As far as the adjudication committee goes, it was not blind reviews for similar reasons - we have to give the members the ability to identify potential or real conflicts of interests so they could remove themselves from the discussion as needed.
With regard to questions of preferential treatment for well-known researchers, that is always a risk but I found that a strong program officer would, like I did several times but not regularly, insist that the reviewers judge the application solely on its merits using the published evaluation criteria and not on information not contained therein.

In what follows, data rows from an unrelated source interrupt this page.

(* ===== verification/WalEntry.v ===== *)
(** * The binary form of a log entry (core/versioning/wal_entry.go)

    A header of 25 bytes (kind, version, time, checksum and length of the
    payload) and a payload (pipeline and deltas, every field after its
    length).  All lengths are [uint32]s and wrap.  A slice out of range is a
    panic: [None]. *)

From S2P Require Import Prelude GoStd Ids.
From S2P Require Export MemoryWal.

(** What a call gives: a value or an error, or [None], a run-time panic. *)
Definition checked (E A : Type) : Type := option (result E A).

#[export] Instance checked_ret E : MRet (checked E) := fun A a => Some (Ok a).
#[export] Instance checked_bind E : MBind (checked E) := fun A B f m =>
  match m with
  | Some (Ok a) => f a
  | Some (Err e) => Some (Err e)
  | None => None
  end.

Definition fail {E A} (e : E) : checked E A := Some (Err e).
(** A value the run-time checks. *)
Definition within {E A} (o : option A) : checked E A := match o with Some a => Some (Ok a) | None => None end.

(** [b[i:j]] with its bounds checks. *)
Definition slice_at (b : bytes) (i j : Z) : option bytes :=
  if (0 <=? i) && (i <=? j) && (j <=? len b) then Some (slice b (Z.to_nat i) (Z.to_nat j)) else None.

Inductive wal_entry_error := ErrWALEntryCorrupted | ErrWALEntryTruncated | ErrWALEntryCRCMismatch.

Module WalEntry.
Import Semantic.

(** [byte(k)] and [WALEntryKind(b)] *)
Definition kind_byte (k : WALEntryKind) : byte :=
  match k with WALEntryKindDelta => x01 | WALEntryKindCheckpoint => x02 | WALEntryKindOther b => b end.
Definition byte_kind (b : byte) : WALEntryKind :=
  match b with x01 => WALEntryKindDelta | x02 => WALEntryKindCheckpoint | b => WALEntryKindOther b end.

(** [byte(op)] and [WALDeltaOp(b)] *)
Definition op_byte (o : WALDeltaOp) : byte :=
  match o with
  | WALDeltaOpCreate => x00 | WALDeltaOpModify => x01 | WALDeltaOpDelete => x02 | WALDeltaOpMkdir => x03
  | WALDeltaOpOther b => b
  end.
Definition byte_op (b : byte) : WALDeltaOp :=
  match b with
  | x00 => WALDeltaOpCreate | x01 => WALDeltaOpModify | x02 => WALDeltaOpDelete | x03 => WALDeltaOpMkdir
  | b => WALDeltaOpOther b
  end.

Definition WALDeltaOpFromFileOp (op : FileOp) : WALDeltaOp :=
  match op with
  | FileOpCreate => WALDeltaOpCreate
  | FileOpModify => WALDeltaOpModify
  | FileOpDelete => WALDeltaOpDelete
  | FileOpMkdir => WALDeltaOpMkdir
  end.

Definition walEntryHeaderSize : Z := 1 + 4 + 4 + 8 + 4 + 4.

(* ------------------------------------------------------------------ *)
(** ** Encoding *)

Definition appendUint32 (buf : bytes) (v : Z) : bytes := buf ++ putU32 v.

Definition encodeLenPrefixed (buf data : bytes) : bytes := appendUint32 buf (len data) ++ data.

(** The body of the loop over the deltas. *)
Definition encodeDelta (buf : bytes) (d : WALFileDelta) : bytes :=
  let buf := encodeLenPrefixed buf (str_bytes (DPath d)) in
  let buf := buf ++ [op_byte (DOp d)] in
  let buf := encodeLenPrefixed buf (DNewContent d) in
  encodeLenPrefixed buf (DOldContent d).

Definition encodeWALPayload (e : VersionedWALEntry) : bytes :=
  let buf := encodeLenPrefixed [] (str_bytes (EPipelineID e)) in
  let buf := appendUint32 buf (len (Deltas e)) in
  foldl encodeDelta buf (Deltas e).

Definition EncodeWALEntry (e : VersionedWALEntry) : bytes :=
  let payload := encodeWALPayload e in
  let crc := Crc32.checksum_ieee payload in
  [kind_byte (Kind e)] ++ putU32 (Major (Version e)) ++ putU32 (Minor (Version e)) ++
  putU64 (UnixNano (ETimestamp e)) ++ putU32 crc ++ putU32 (len payload) ++ payload.

(* ------------------------------------------------------------------ *)
(** ** Decoding *)

(** [binary.BigEndian.Uint32(b[i:i+4])], and [Uint64] of eight bytes *)
Definition uint_at (b : bytes) (i n : Z) : checked wal_entry_error Z :=
  b ← within (slice_at b i (i + n)); mret (be_decode b).

(** The data and the number of bytes read. *)
Definition decodeLenPrefixed (buf : bytes) (off : Z) : checked wal_entry_error (bytes * Z) :=
  if len buf <? off + 4 then fail ErrWALEntryCorrupted
  else
    length ← uint_at buf off 4;
    let off := off + 4 in
    let end_ := off + length in
    if len buf <? end_ then fail ErrWALEntryCorrupted
    else result ← within (slice_at buf off end_); mret (result, 4 + length).

(** The body of the loop: a delta and the offset after it. *)
Definition decodeDelta (data : bytes) (off : Z) : checked wal_entry_error (WALFileDelta * Z) :=
  '(path, n) ← decodeLenPrefixed data off;
  let off := off + n in
  if len data <=? off then fail ErrWALEntryCorrupted
  else
    op ← within (index data off);
    let off := off + 1 in
    '(newContent, n) ← decodeLenPrefixed data off;
    let off := off + n in
    '(oldContent, n) ← decodeLenPrefixed data off;
    mret (mkWALFileDelta (bytes_str path) (byte_op op) newContent oldContent, off + n).

(** [count] rounds of the loop. *)
Fixpoint decodeDeltas (count : nat) (data : bytes) (off : Z) (deltas : list WALFileDelta)
  : checked wal_entry_error (list WALFileDelta) :=
  match count with
  | O => mret deltas
  | S count => '(d, off) ← decodeDelta data off; decodeDeltas count data off (deltas ++ [d])
  end.

Definition decodeWALPayload (data : bytes) : checked wal_entry_error (string * list WALFileDelta) :=
  '(pipelineID, off) ← decodeLenPrefixed data 0;
  if len data <? off + 4 then fail ErrWALEntryCorrupted
  else
    deltaCount ← uint_at data off 4;
    deltas ← decodeDeltas (Z.to_nat deltaCount) data (off + 4) [];
    mret (bytes_str pipelineID, deltas).

(** The end of the payload is computed in [uint32]. *)
Definition DecodeWALEntry (data : bytes) : checked wal_entry_error VersionedWALEntry :=
  if len data <? walEntryHeaderSize then fail ErrWALEntryTruncated
  else
    kind ← within (index data 0);
    major ← uint_at data 1 4;
    minor ← uint_at data 5 4;
    tsNano ← uint_at data 9 8;
    storedCRC ← uint_at data 17 4;
    payloadLen ← uint_at data 21 4;
    if u32 (len data - walEntryHeaderSize) <? payloadLen then fail ErrWALEntryTruncated
    else
      payload ← within (slice_at data walEntryHeaderSize (u32 (walEntryHeaderSize + payloadLen)));
      if negb (Crc32.checksum_ieee payload =? storedCRC) then fail ErrWALEntryCRCMismatch
      else
        '(pipelineID, deltas) ← decodeWALPayload payload;
        mret (mkWALEntry (byte_kind kind) (mkVersion major minor) pipelineID (i64 tsNano) deltas storedCRC).

(* ------------------------------------------------------------------ *)
(** ** Entries that can be written *)

(** The values the fields of the code can have; the payload shorter than
    2^32 bytes. *)
Record entry_wf (e : VersionedWALEntry) : Prop := {
  wf_version : version_wf (Version e);
  wf_time : in_i64 (ETimestamp e);
  wf_kind : byte_kind (kind_byte (Kind e)) = Kind e;
  wf_ops : Forall (fun d => byte_op (op_byte (DOp d)) = DOp d) (Deltas e);
  wf_payload : len (encodeWALPayload e) < two32 - walEntryHeaderSize
}.

(** The entry with the checksum of its payload, as it is read. *)
Definition stamped (e : VersionedWALEntry) : VersionedWALEntry :=
  mkWALEntry (Kind e) (Version e) (EPipelineID e) (ETimestamp e) (Deltas e)
    (Crc32.checksum_ieee (encodeWALPayload e)).
End WalEntry.
Lemma decode_exact_witness :
  fields_wf (stamped sample_entry) /\ exists slack rest,
    EncodeWALEntry sample_entry = frame (stamped sample_entry) (encodeWALPayload (stamped sample_entry) ++ slack) ++ rest.
Proof.
  destruct (proj1 (decode_exact (EncodeWALEntry sample_entry) (stamped sample_entry) eq_refl)) as (W & slack & rest & E & _).
  - vm_compute. reflexivity.
  - split; [exact W|]. by exists slack, rest.
Defined.

(** Fewer than 2^32 bytes are always decoded or rejected, without a slice
    out of range; but an entry with a payload of 2^32 - 25 up to 2^32 - 1
    bytes, which is written without an error, makes the reader panic: the end
    of its payload wraps around. *)
Theorem decode_bounds :
  (forall data, len data < two32 -> DecodeWALEntry data <> None) /\
  (forall e, two32 - walEntryHeaderSize <= len (encodeWALPayload e) < two32 ->
    DecodeWALEntry (EncodeWALEntry e) = None).
Proof.
  split.
  - intros data L. destruct (Z.ltb_spec (len data) walEntryHeaderSize) as [S|S].
    { unfold DecodeWALEntry. by rewrite (proj2 (Z.ltb_lt _ _)). }
    destruct (header_split data S) as (k & a & b & t & c & l & body & H). rewrite (decode_header _ _ _ _ _ _ _ _ H).
    destruct H as [E La Lb Lt Lc Ll]. apply decode_body_total; [|done].
    rewrite E, !len_app, La, Lb, Lt, Lc, Ll in L. change (len [k]) with 1 in L. unfold walEntryHeaderSize. lia.
  - intros e L. pose proof (frame_header e (encodeWALPayload e) []) as F. rewrite !app_nil_r in F.
    change (EncodeWALEntry e) with (frame e (encodeWALPayload e)). rewrite (decode_header _ _ _ _ _ _ _ _ F).
    set (p := encodeWALPayload e) in *. change walEntryHeaderSize with 25 in *. unfold decode_body.
    assert (R : in_u32 (len p)) by (split; [apply len_nonneg|apply L]).
    rewrite putU32_decode, (u32_id (len p)), Z.ltb_irrefl by done. change walEntryHeaderSize with 25.
    assert (W : u32 (25 + len p) = 25 + len p - two32).
    { unfold u32, two32 in *. symmetry. apply Z.mod_unique with (q := 1); lia. }
    rewrite W. unfold two32 in *. rewrite (proj2 (Z.ltb_ge (len p) _)) by lia.
    by rewrite (proj2 (Z.ltb_lt (25 + _ - _) 25)) by lia.
Qed.
(** C31: after any calls, fewer than 2^32, with any outcome of the file
    operations of the appends, the log shows the entries of the specification:
    an append whose entry file or index cannot be written adds its entry to
    the memory only or not at all, a successful one also to the disk, and
    reopening the directory gives the entries the disk has.  The versions grow
    strictly and every reader is a filter by version; the index is bounded. *)
Theorem disk_refines_spec cs : Forall call_wf cs -> len cs < two32 - 1 ->
  let w := run cs in
  let es := mem (spec_run cs) in
  StronglySorted lt (Version <$> es) /\
  (forall v, GetDeltasSince readable w v = Some (Ok (filter (fun e => lt v (Version e)) es))) /\
  (forall u v, GetDeltasInRange readable w u v =
    Some (Ok (filter (fun e => ~ lt (Version e) u /\ ~ lt v (Version e)) es))) /\
  (forall v e, GetEntry readable w v = Some (Ok e) <-> e ∈ es /\ Version e = v) /\
  CurrentVersion w = MemoryWal.head_version es /\ IndexLen w = len es /\ len es <= cap.
Proof.
  intros W L w es. destruct (run_sound cs W L) as (rm & rp & [Sm _ Si _ Lm _ Sc _ So _ _]).
  fold w es in Sm, Si, Lm, Sc, So. pose proof Lm as [_ _ _ V _ _ Ll]. pose proof (len_fmap snd rm) as Lf.
  split_and!.
  - rewrite Sm, <- list_fmap_compose. exact V.
  - intros v. unfold GetDeltasSince. rewrite So, Si, (collect_records w _ _ rm) by done. do 2 f_equal. rewrite Sm.
    apply list_filter_iff. intros e. by rewrite Z.ltb_lt, Compare_gt.
  - intros u v. unfold GetDeltasInRange. rewrite So, Si, (collect_records w _ _ rm) by done. do 2 f_equal. rewrite Sm.
    apply list_filter_iff. intros e. rewrite andb_true_iff, !Z.leb_le, <- Compare_lt, <- Compare_gt. lia.
  - intros v e. unfold GetEntry, findIndex. rewrite So, Si, Sm.
    assert (ND : NoDup (ver <$> rm)).
    { clear -V. induction V as [|x l _ IH F]; constructor; [|done]. intros Hx. rewrite Forall_forall in F.
      by apply (version_lt_irrefl x), F. }
    pose proof (find_records rm v ND) as K. destruct (find_index _ v) as [idx|].
    + destruct K as (r & Hr & Ev & ->). cbn [idx_of Filename]. rewrite (read_record w _ _ rm r Lm Hr). split.
      * intros [= <-]. split; [by apply (list_elem_of_fmap_2 snd)|exact Ev].
      * intros [He Ee]. apply list_elem_of_fmap in He as (r' & -> & Hr').
        by rewrite (versions_inj _ _ _ _ r r' Lm Hr Hr') by (unfold ver in *; congruence).
    + split; [done|]. intros [He Ee]. apply list_elem_of_fmap in He as (r & -> & Hr). by destruct (K r Hr).
  - exact Sc.
  - unfold IndexLen. rewrite Si, Sm. by rewrite !len_fmap.
  - rewrite Sm, len_fmap. exact Ll.
Qed.
End Wal.

(* ------------------------------------------------------------------ *)
(** ** A representation of the index *)

(** The bits of the code of a countable type, as bytes. *)
Fixpoint pos_bytes (p : positive) : bytes :=
  match p with xH => [] | xO p => x00 :: pos_bytes p | xI p => x01 :: pos_bytes p end.
Fixpoint bytes_pos (b : bytes) : positive :=
  match b with [] => xH | x :: b => if bool_decide (x = x00) then xO (bytes_pos b) else xI (bytes_pos b) end.

Lemma bytes_pos_bytes p : bytes_pos (pos_bytes p) = p.
Proof. induction p as [p IH|p IH|]; cbn [pos_bytes bytes_pos]; [..|done]; by rewrite IH. Qed.

#[export] Instance WALEntryKind_countable : Countable WALEntryKind.
Proof.
  apply (inj_countable' (fun k => match k with WALEntryKindDelta => inl true | WALEntryKindCheckpoint => inl false
      | WALEntryKindOther b => inr b end)
    (fun x : bool + byte => match x with inl true => WALEntryKindDelta | inl false => WALEntryKindCheckpoint
      | inr b => WALEntryKindOther b end)). by intros [].
Defined.
#[export] Instance VersionIndex_eq_dec : EqDecision VersionIndex.
Proof. solve_decision. Defined.
#[export] Instance VersionIndex_countable : Countable VersionIndex.
Proof.
  apply (inj_countable' (fun i => (IVersion i, Filename i, IKind i, IPipelineID i, ITimestamp i))
    (fun '(v, f, k, p, t) => mkIndex v f k p t)). by intros [].
Defined.

Definition index_code : IndexJSON.
Proof.
  refine {| Marshal l := Some (pos_bytes (encode l)); Unmarshal b := decode (bytes_pos b) |}.
  intros l _. eexists. split; [done|]. by rewrite bytes_pos_bytes, decode_encode.
Defined.

Definition sample_cfg : VersionedWALConfig := mkConfig 1 2.
Definition sample_calls : list call :=
  [CDelta 5 "p" [mkWALFileDelta "f" WALDeltaOpCreate [x61] []] Replaced Replaced;
   CDelta 6 "q" [] (RenameFails false) Replaced;
   CCheckpoint 7 [] Replaced Replaced;
   CCheckpoint 8 [] Replaced (WriteFails None);
   CReopen;
   CCheckpoint 9 [mkWALFileDelta "g" WALDeltaOpDelete [] [x62]] Replaced Replaced;
   CCompact readable].

Lemma disk_refines_spec_witness :
  Forall call_wf sample_calls /\ len sample_calls < two32 - 1 /\
  GetDeltasSince readable (run sample_cfg sample_calls (H := index_code) (H0 := slice_merge_sort)) VersionZero =
    Some (Ok (filter (fun e => lt VersionZero (Version e)) (mem (spec_run sample_cfg sample_calls)))) /\
  (Version <$> mem (spec_run sample_cfg sample_calls)) = [mkVersion 1 0; mkVersion 2 0].
Proof.
  assert (W : Forall call_wf sample_calls) by (apply (bool_decide_eq_true_1 _); vm_compute; reflexivity).
  assert (L : len sample_calls < two32 - 1) by (vm_compute; reflexivity).
  destruct (disk_refines_spec sample_cfg (H := index_code) (H0 := slice_merge_sort) sample_calls W L) as (_ & D & _).
  split; [exact W|]. split; [exact L|]. split; [exact (D VersionZero)|]. vm_compute; reflexivity.
Defined.

(* ------------------------------------------------------------------ *)
(** ** Where the log loses entries *)

(** Three checkpoints. *)
Definition three : list call :=
  [CCheckpoint 1 [] Replaced Replaced; CCheckpoint 2 [] Replaced Replaced; CCheckpoint 3 [] Replaced Replaced].

(** The entry of one of them. *)
Definition entry_three (k : Z) : VersionedWALEntry :=
  stamped (mkWALEntry WALEntryKindCheckpoint (mkVersion k 0) "" k [] 0).

Section Losses.
Context `{IndexJSON} `{SliceSort}.

(** Reopening the directory a call has left. *)
Definition reopened (cfg : VersionedWALConfig) (w : VersionedWAL) : VersionedWAL := exec cfg w CReopen.

Lemma seqs_three q1 q2 q3 : StronglySorted Z.lt [q1; q2; q3] -> Forall (fun q => 0 < q <= 3) [q1; q2; q3] ->
  q1 = 1 /\ q2 = 2 /\ q3 = 3.
Proof.
  intros S R. rewrite !Forall_cons in R. apply StronglySorted_inv in S as [S F1]. apply StronglySorted_inv in S as [_ F2].
  rewrite !Forall_cons in F1, F2. lia.
Qed.

Lemma persist_torn w : dir (persistIndex w (WriteFails None)).1 = dir w.
Proof. unfold persistIndex. by destruct (Marshal (windex w)). Qed.
(* ===== verification/BreakerProof.v ===== *)
(** * What a circuit breaker promises

    Called one at a time, a breaker is an automaton over the log of results.
    Called by many goroutines at once, its state still follows its diagram, no
    call gets stuck, and the window stays in bounds; but a call can get through
    before the cooldown is over. *)

From S2P Require Import Prelude Atomics CircuitBreaker.
Import Numbers Atomics CircuitBreaker.

Module BreakerProof.

(* ------------------------------------------------------------------ *)
(** ** The automaton *)

Inductive mode := Closed | Open | HalfOpen (probes : Z).

(** [since]: the time of the last change; [log]: the results recorded since
    the breaker was made or reset, oldest first. *)
Record automaton := mkAuto { mode_of : mode; since : Z; log : list bool }.

Definition code (m : mode) : Z := match m with Closed => CircuitClosed | Open => CircuitOpen | HalfOpen _ => CircuitHalfOpen end.

(** The failures at the end of the log. *)
Definition streak (log : list bool) : nat := foldl (fun n ok => if ok : bool then O else S n) O log.

(** The last [RateWindowSize] results, successes before the first. *)
Definition recent (n : nat) (log : list bool) : list bool := drop (length log) (replicate n true ++ log).

Section Spec.
Context (cfg : CircuitBreakerConfig).
Definition size_ : nat := Z.to_nat (RateWindowSize cfg).

Definition rate (log : list bool) : float64 := calculateFailureRate (recent size_ log).

(** Three failures in a row or so, or too many among the last. *)
Definition trips (log : list bool) : bool :=
  (ConsecutiveFailures cfg <=? Z.of_nat (streak log)) || f64_leb (FailureRateThreshold cfg) (rate log).

Definition after_result (s : automaton) (ok : bool) (t : Z) : automaton :=
  let log := log s ++ [ok] in
  match mode_of s, ok with
  | HalfOpen n, true => if SuccessThreshold cfg <=? n + 1 then mkAuto Closed t log else mkAuto (HalfOpen (n + 1)) (since s) log
  | HalfOpen _, false => mkAuto Open t log
  | Closed, false => if trips log then mkAuto Open t log else mkAuto Closed (since s) log
  | m, _ => mkAuto m (since s) log
  end.
(* ------------------------------------------------------------------ *)
(** ** Synchronising *)

(** Bytes that go to the file of the log. *)
Lemma write_part w G0 g f p es name A S b e :
  inv w (G0 ++ [g]) A S -> currentFile w = Some name -> name = segmentPath (num g) -> num g = segmentSeq w -> dir w !! name = Some f -> holds f g ->
  Forall whole es -> entries g `prefix_of` es -> content f ++ p `prefix_of` encoded es ->
  (e = false -> content f ++ p ++ b = encoded es) -> sublist A (all_safe G0 ++ es) \/ e = true ->
  inv (set_writer b e (set_dir (alter (append_to p) name (dir w)) w)) (G0 ++ [mkSeg (num g) es (safe_n g)]) A S.
Proof.
  intros [D [B1 B2] Sa Ac Fi] Cf -> Ng L H W P C Eb HA. pose proof (holds_more f g p es H W P C) as H'.
  assert (Se : safe_entries (mkSeg (num g) es (safe_n g)) = safe_entries g).
  { destruct P as [r ->]. unfold safe_entries. cbn. by rewrite take_app_le by apply (holds_count _ _ H). }
  assert (Sg : all_safe (G0 ++ [mkSeg (num g) es (safe_n g)]) = all_safe (G0 ++ [g])) by (by rewrite !all_safe_snoc, Se).
  constructor; cbn; rewrite ?Sg; [by apply (disk_update (append_to p) _ _ g _ f)| |done|done|].
  - split; [|done]. apply Forall_app in B1 as [B1 _]. apply Forall_app. split; [done|]. repeat constructor. cbn. lia.
  - rewrite Cf. split; [by rewrite Ng|]. exists G0, (mkSeg (num g) es (safe_n g)), (append_to p f). split; [done|]. split; [done|].
    split; [by rewrite lookup_alter_eq, L|]. intros ->. cbn. rewrite <- app_assoc. split; [by apply Eb|]. by destruct HA.
Qed.

Lemma flush_inv w os G A S : inv w G A S ->
  match writer_Flush (w, os) with
  | (r, (w', os')) =>
    inv w' G A S /\ kept w w' /\ pendingSync w' = pendingSync w /\ (os = [] -> os' = []) /\
    (r = Ok tt -> failed w' = false /\ buffer w' = [] /\ (currentFile w = None -> failed w = false /\ buffer w = []))
  end.
Proof.
  intros H. unfold writer_Flush. io. destruct (failed w) eqn:Ef; [done|]. destruct (buffer w) as [|x b] eqn:Eb; [done|].
  unfold file_Write. io. destruct (currentFile w) as [name|] eqn:Ec.
  2:{ cbn. split; [by apply inv_failed|]. split; [by unfold kept; cbn; rewrite Ec|]. done. }
  destruct (inv_open w G A S name H Ec) as (G0 & g & f & -> & Ng & Nm & L & Hf & K). destruct (K Ef) as [K1 K2].
  assert (Hg : mkSeg (num g) (entries g) (safe_n g) = g) by (by destruct g).
  destruct os as [|[|n|n] os]; cbn; split.
  1, 3: pose proof (write_part w G0 g f (x :: b) (entries g) name A S [] false H Ec Nm Ng L Hf (holds_whole _ _ Hf) ltac:(done)) as W;
    rewrite Hg in W; apply W; [rewrite <- K1, Eb; done|intros _; by rewrite app_nil_r, <- K1, Eb|by left].
  1, 2: split; [by unfold kept; cbn; rewrite Ec|done].
  1, 3: pose proof (write_part w G0 g f (take n (x :: b)) (entries g) name A S (drop n (x :: b)) true H Ec Nm Ng L Hf (holds_whole _ _ Hf) ltac:(done)) as W;
    rewrite Hg in W; apply W; [rewrite <- K1, Eb; apply prefix_app, prefix_take|done|by right].
  all: split; [by unfold kept; cbn; rewrite Ec|done].
Qed.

I have seem highly though of researchers send in applications that should never have been submitted and in most cases they were denied funding because, while the committee had confidence that the applicant was capable of doing a good job, they were not comfortable in recommending tax payer money be used to support a half-baked research and work plan. This is not to say that the researchers in question would not take every opportunity to decry the outcome for 'the best application I ever wrote'.
I have some experience in medical writing, peer-review, editing and so on, and I have to conclude that blinded peer-review does not mean un-biasness.
If you think Canada is small, come to Croatia ;) Whole country (non-English speaking) of a size of Montreal oriented on two, maybe three Journals. And, you could only imagine how here “reputations precede people”...
(1) cost consideration: non-double-blind review helps referee save time spending and thinking efforts when he/she knows who is the author. Actually, it allows behivour of laziness.
(2) risk consideration: non-double-blind review helps referee take lower risk of making a wrong or silly decision.
Personally, I hate non-double-blind review. However, many journal editors have their own considerations or limits of conditions. In short, it does exist and it should exist in some situation.
The double-blind review may be difficult to implement (especially in physics, mathematics and computer science) also because the results from a paper submitted to a journal are often already available in a preprint or a conference presentation, and then it is not too difficult for the reviewer to identify at least some of the authors.